Like Simmons, Green says there has been more activity recently, and he describes the spring housing market in Dorchester as “very strong,” with “a lot of sales.”

“We’re very busy here,” he said. “Not only is everybody working, but putting deals together and getting financing.”

But Simmons points to signs that recovery is still a way off.

“People aren’t moving as often as we would like in this business,” she said.

And the backlog on sales has an effect on rentals.

“A lot of rentals are sitting on the market there, and a lot of condos are being rented,” said Simmons.

“So regular condos,” she explained, “have to compete against the granite and stainless steel.”

Simmons says that makes for more of a renter’s market. But other agents say rents in Dorchester are holding steady, with prices mostly in the range of $1,100 to $1,300 a month. And Green says his agency sees more customers looking for apartments.

“The price of renting hasn’t increased too much,” he said, “but the demand has definitely increased.”

The senior organizer for City Life/Vida Urbana, Steve Meacham, says there have been “significant rent increases,” even in neighborhoods that bore the brunt of mortgage foreclosures.

“Banks were holding so much property off the market in low and moderate income neighborhoods in Boston,” he said, “that it was pushing up the rental market.”

Also seeing little relief for renters was the director of media and public relations for the city’s Department of Neighborhood Development, Lucy Warsh.

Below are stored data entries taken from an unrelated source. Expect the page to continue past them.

(* ===== verification/SubmitExecute.v ===== *)
(** * SubmitExecute: a whole submission

    [Execute] of [submit.go], the unit of work and the reading back after a
    lost race included, against any storage that keeps its promises: what a
    caller learns, and what has happened to the committed store by then. *)

From S2P Require Import Prelude Errors GoTime Money Identifier Ledger Wallet Transaction Event.
From S2P Require Import Idempotency Identity Ports Store StoreInv Policy Recorder Reversal.
From S2P Require Import Submit Storable SubmitSpec SubmitProof.

#[local] Open Scope string_scope.
#[local] Open Scope list_scope.
#[local] Open Scope Z_scope.

(** An error is at most one of the sentinels. *)
Lemma is_sentinel_unique e a b : is_sentinel e a = true -> is_sentinel e b = true -> a = b.
Proof.
  unfold is_sentinel. induction e; cbn; auto; rewrite ?bool_decide_eq_true; try congruence; done.
Qed.

(** ** Known operations *)

Section known.
Context `{Precision}.

Lemma known_external s p t : store_ok s -> id_ok (ps_providerID p) -> known_operation s p t ->
  t_origin t = OriginExternal.
Proof.
  intros Hs Hp (Hk & Hpr & _). destruct (so_tx s Hs _ t Hk) as (_ & Hts & _).
  destruct (to_shape t (ts_ok t Hts)) as [(_ & _ & Hz & _)|(Ho & _)]; [|done].
  destruct Hp as [Hne _]. rewrite <- Hpr, Hz in Hne. done.
Qed.

(** A provider's name for an operation designates at most one. *)
Lemma known_unique s p t t' : store_ok s -> id_ok (ps_providerID p) ->
  known_operation s p t -> known_operation s p t' -> t = t'.
Proof.
  intros Hs Hp Hk Hk'. pose proof (known_external _ _ _ Hs Hp Hk) as Ho.
  pose proof (known_external _ _ _ Hs Hp Hk') as Ho'.
  destruct Hk as (Hk & Hpr & He), Hk' as (Hk' & Hpr' & He').
  destruct (decide (t_id t' = t_id t)) as [E|Hne]; [rewrite E, Hk in Hk'; congruence|].
  destruct (so_unique s Hs _ t "wager_transactions_business_identity" Hk); [done|].
  right; left. split_and!; [done|done|]. exists (id_value (t_id t')), t'. split_and!; congruence.
Qed.

(** An operation that is known stays known. *)
Lemma known_evolves s s' p t : store_ok s -> store_ok s' -> evolves s s' -> known_operation s p t ->
  exists t', known_operation s' p t' /\ t_payloadHash t' = t_payloadHash t /\
    t_idempotencyKey t' = t_idempotencyKey t /\ t_kind t' = t_kind t /\ t_money t' = t_money t /\
    t_id t' = t_id t /\ (Tx_IsTerminal t = true -> t' = t).
Proof.
  intros Hs Hs' He (Hk & Hpr & Hex).
  destruct (ev_txs _ _ (ev_grows _ _ He) _ _ Hk) as (t' & Hk' & Ht & _ & Hkd & _ & Hm & Hpr' & Hex' & Hh & Hi & _).
  destruct (so_tx _ Hs' _ _ Hk') as (E & _). apply id_value_inj in E. rewrite E in Hk'.
  exists t'. unfold known_operation. split_and!; first [done|congruence].
Qed.

Lemma execute_error_inside ctx cmd s e : execute_error (inside ctx) cmd s e -> execute_error ctx cmd s e.
Proof.
  destruct 1.
  - by apply ee_caller.
  - by eapply ee_parse.
  - by eapply ee_provider.
  - by eapply ee_replay.
  - by eapply ee_refused.
Qed.

(** A conflict comes from a caller who may act for the provider. *)
Lemma execute_conflict ctx cmd s e : execute_error ctx cmd s e -> is_sentinel e ErrConflict = true ->
  Submit_parse cmd = Err e \/
  exists i p, caller ctx ScopeSubmit = Ok i /\ Submit_parse cmd = Ok p /\
    mayActAs i (ps_providerID p) = Ok ().
Proof.
  intros He Hc. destruct He as [He|i Hi He|i p Hi Hp He|i p t Hi Hp Hm _ _|i p Hi Hp Hm _ _]; eauto 10.
  - apply caller_Err in He as [_ [He|He]]; by pose proof (is_sentinel_unique _ _ _ He Hc).
  - apply mayActAs_Err in He as [_ He]. by pose proof (is_sentinel_unique _ _ _ He Hc).
Qed.

(** What the caller is told: the error of the run, with a reused key reported
    as a plain conflict. *)
Definition reported (ctx : Context) (cmd : SubmitCommand) (s : Store) (e : error) : Prop :=
  execute_error ctx cmd s e \/
  (e = Wrapped (SentinelError ErrConflict) /\
   exists e0, execute_error ctx cmd s e0 /\ is_sentinel e0 ErrConflict = true /\
     As_constraint e0 = Some constraintIdempotencyKey).

Lemma accepts_ok waiting ctx cmd s0 res s1 : 0 <= rp_TTL waiting -> store_ok s0 ->
  accepts waiting ctx cmd s0 res s1 -> store_ok s1 /\ evolves s0 s1.
Proof.
  intros Httl Hs (i & p & _ & Hp & _ & Ho). eapply submit_outcome_ok; [done| |done|done].
  by eapply Submit_parse_ok.
Qed.
End known.

Section execute.
Context {W : Type} `{Storage W} `{Precision} `{!StorageLaws W}
  `{Clock W} `{!ClockLaws W} `{IDGenerator W} `{!IDLaws W} `{Rand W} `{!RandLaws W}
  (repos : Repositories W) `{!RepositoriesLaws W repos}
  (uow : UnitOfWork W) `{!UnitOfWorkLaws W uow repos}
  (queries : Queries W) `{!QueriesLaws W queries}.

(** Where a submission against the store [s] may leave the world. *)
Definition submitted (waiting : ReferencePolicy) (ctx : Context) (cmd : SubmitCommand) (s : Store)
    (r : result SubmitResult) (w' : W) : Prop :=
  match r with
  | Ok res => exists s0 s1, st_others s s0 /\ accepts waiting ctx cmd s0 res s1 /\ st_idle w' s1
  | Err e =>
    (exists s1 s2, st_others s s1 /\ st_others s1 s2 /\ st_idle w' s2 /\
       (reported ctx cmd s1 e \/ st_infra e)) \/
    (exists res s0 s1, st_others s s0 /\ accepts waiting ctx cmd s0 res s1 /\ st_idle w' s1 /\ st_infra e)
  end.

Lemma run_ends waiting ctx cmd s w : policy_sane waiting ->
  cx_insideUnitOfWork ctx = false -> st_idle w s -> store_ok s ->
  match uow_Do uow ctx (fun ctx repos => assign noSubmitResult (ExecuteIn waiting ctx repos cmd))
          noSubmitResult w with
  | (Ok _, res, w') => exists s0 s1, st_others s s0 /\ accepts waiting ctx cmd s0 res s1 /\ st_idle w' s1
  | (Err e, res, w') =>
    (exists s1, st_others s s1 /\ store_ok s1 /\ st_idle w' s1 /\ (execute_error ctx cmd s1 e \/ st_infra e)) \/
    (exists s0 s1, st_others s s0 /\ accepts waiting ctx cmd s0 res s1 /\ st_idle w' s1 /\ st_infra e)
  end.
Proof.
  intros Hpol Hin Hi Hs.
  pose proof (Do_law (UnitOfWorkLaws := UnitOfWorkLaws0) SubmitResult ctx
    (fun ctx repos => assign noSubmitResult (ExecuteIn waiting ctx repos cmd))
    store_ok (fun _ => True) (fun s0 s1 res => accepts waiting ctx cmd s0 res s1)
    (fun s0 e => execute_error ctx cmd s0 e) noSubmitResult w s Hin Hi Hs I) as Hdo.
  assert (Hst : forall s s', store_ok s -> st_others s s' -> store_ok s').
  { intros s1 s2 Hx Hy. by eapply st_others_ok. }
  specialize (Hdo Hst).
  assert (Hbody : forall s0, store_ok s0 ->
    attempt_ok (assign noSubmitResult (ExecuteIn waiting (inside ctx) repos cmd)) (fun _ => True)
      (fun s0 s1 res => accepts waiting ctx cmd s0 res s1)
      (fun s0 e => execute_error ctx cmd s0 e) s0).
  { intros s0 Hs0 c w1 _ Htx.
    pose proof (ExecuteIn_ends repos waiting (inside ctx) cmd s0 s0 w1 Hpol Hs0 Htx) as He.
    unfold ends, wp, assign in *. destruct (ExecuteIn _ _ _ _ w1) as [[a|e] w2].
    - destruct He as (s' & Ha & Htx'). split; [done|]. by exists s'.
    - destruct He as [[He|He] Hd]; (split_and!; [done| |done]); [left|by right].
      by apply execute_error_inside. }
  specialize (Hdo Hbody). destruct (uow_Do _ _ _ _ _) as [[[[]|e] res] w']; [done|].
  destruct Hdo as [(s1 & Ho & Hi1 & He & _)|Hlost]; [left|by right].
  exists s1. split_and!; try done. by eapply st_others_ok.
Qed.

Lemma Submit_execute_submitted waiting ctx cmd s w : policy_sane waiting ->
  cx_insideUnitOfWork ctx = false -> st_idle w s -> store_ok s ->
  let '(r, w') := Submit_execute uow queries waiting ctx cmd w in
  submitted waiting ctx cmd s r w'.
Proof.
  intros Hpol Hin Hi Hs. unfold Submit_execute.
  pose proof (run_ends waiting ctx cmd s w Hpol Hin Hi Hs) as Hrun.
  destruct (uow_Do _ _ _ _ _) as [[[[]|err] res] w']; [exact Hrun|].
  destruct (is_sentinel err ErrConflict) eqn:Hc; cbn [negb].
  2:{ destruct Hrun as [(s1 & Ho & _ & Hi1 & He)|(s0 & s1 & Hl)]; [left|right; by exists res, s0, s1].
      exists s1, s1. split_and!; try done; [apply st_others_refl|]. destruct He; [left; by left|by right]. }
  destruct Hrun as [(s1 & Ho & Hs1 & Hi1 & He)|(s0 & s1 & _ & _ & _ & He)].
  2:{ destruct (st_infra_error _ He) as (_ & _ & ?). congruence. }
  destruct He as [He|He]; [|destruct (st_infra_error _ He) as (_ & _ & ?); congruence].
  assert (Hkeep : forall w'' s2, st_others s1 s2 -> st_idle w'' s2 ->
    submitted waiting ctx cmd s (Err err) w'').
  { intros w'' s2 Ho2 Hi2. left. exists s1, s2. split_and!; try done. left. by left. }
  case_bool_decide as Hkey.
  { left. exists s1, s1. split_and!; try done; [apply st_others_refl|]. left. right. split; [done|].
    by exists err. }
  unfold mbind, M_bind, pure, catch, throw.
  destruct (execute_conflict _ _ _ _ He Hc) as [Hp|(i & p & Hcal & Hp & Hmay)]; rewrite Hp.
  { apply Hkeep with s1; [apply st_others_refl|done]. }
  destruct (Submit_parse_ok _ _ Hp) as [_ _ Hpr Hex _ _ _ _ _ _ _ _].
  pose proof (Q_FindByBusinessID_law _ _ Hpr Hex w' s1 Hi1) as Hread. unfold wp in Hread.
  destruct (tr_FindByBusinessID _ _ _ w') as [[t|e] w''].
  2:{ destruct Hread as (s2 & Ho2 & Hi2 & _). by eapply Hkeep. }
  destruct Hread as (s2 & Ho2 & Hk & Hi2). assert (Ho12 : st_others s s2) by by eapply st_others_trans.
  destruct (Submit_replay t p) as [r|e] eqn:Hr.
  - exists s2, s2. split_and!; try done. exists i, p. split_and!; try done. left. by exists t.
  - left. exists s2, s2. split_and!; try done; [apply st_others_refl|]. left. left. by eapply ee_replay.
Qed.
End execute.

“We still have a major need for affordable units in most of the affordable neighborhoods, such as Dorchester and Roxbury,” she said.

In parts of Dorchester with more multi-family housing and a higher concentration of foreclosures, unit sales are often to investors buying in bulk. The city has turned over some foreclosed units in three-deckers, but with an eye toward having them redeveloped as rental property, preferably with an owner-occupant in one unit.

The director of the city’s Department of Neighborhood Development, Evelyn Friedman, says more than one-third of Boston’s mortgage foreclosures were in condominiums, many created in three-deckers.

“We’re seeing that it’s not the best model for the three-deckers, unless you have a more affluent group,” said Friedman.

“One of the big challenges of a small condo association,” she argued, “is that if you have one person stop paying the condo fees, the whole association falls apart.”

The treasurer for the Dorchester Home and Garden Trust, Patrick Cooke, predicts recovery will be significantly slower in areas with the most foreclosures. And he says the foreclosures and the economic downturn are also cooling off the rental market.

“I don’t think it’s going to drop precipitously,” he said, “but it’s into a long, slow decline, and landlords are going to have to adjust their expectations.”

Cooke has been renovating houses in Dorchester for thirty years, and he has seen earlier downturns in the 1980’s and 1990’s.

“The downward pressure on the market is going to continue to be felt for some time,” he predicts.

In Dorchester’s multi-family housing, Cooke likens the latest downturn to a “can of worms,” confronting potential buyers with the expense of aging properties and the hurdles left by collapsing or non-functioning condo associations.

“The market,” he said, “almost has to get worse in order for these things to be salvaged.”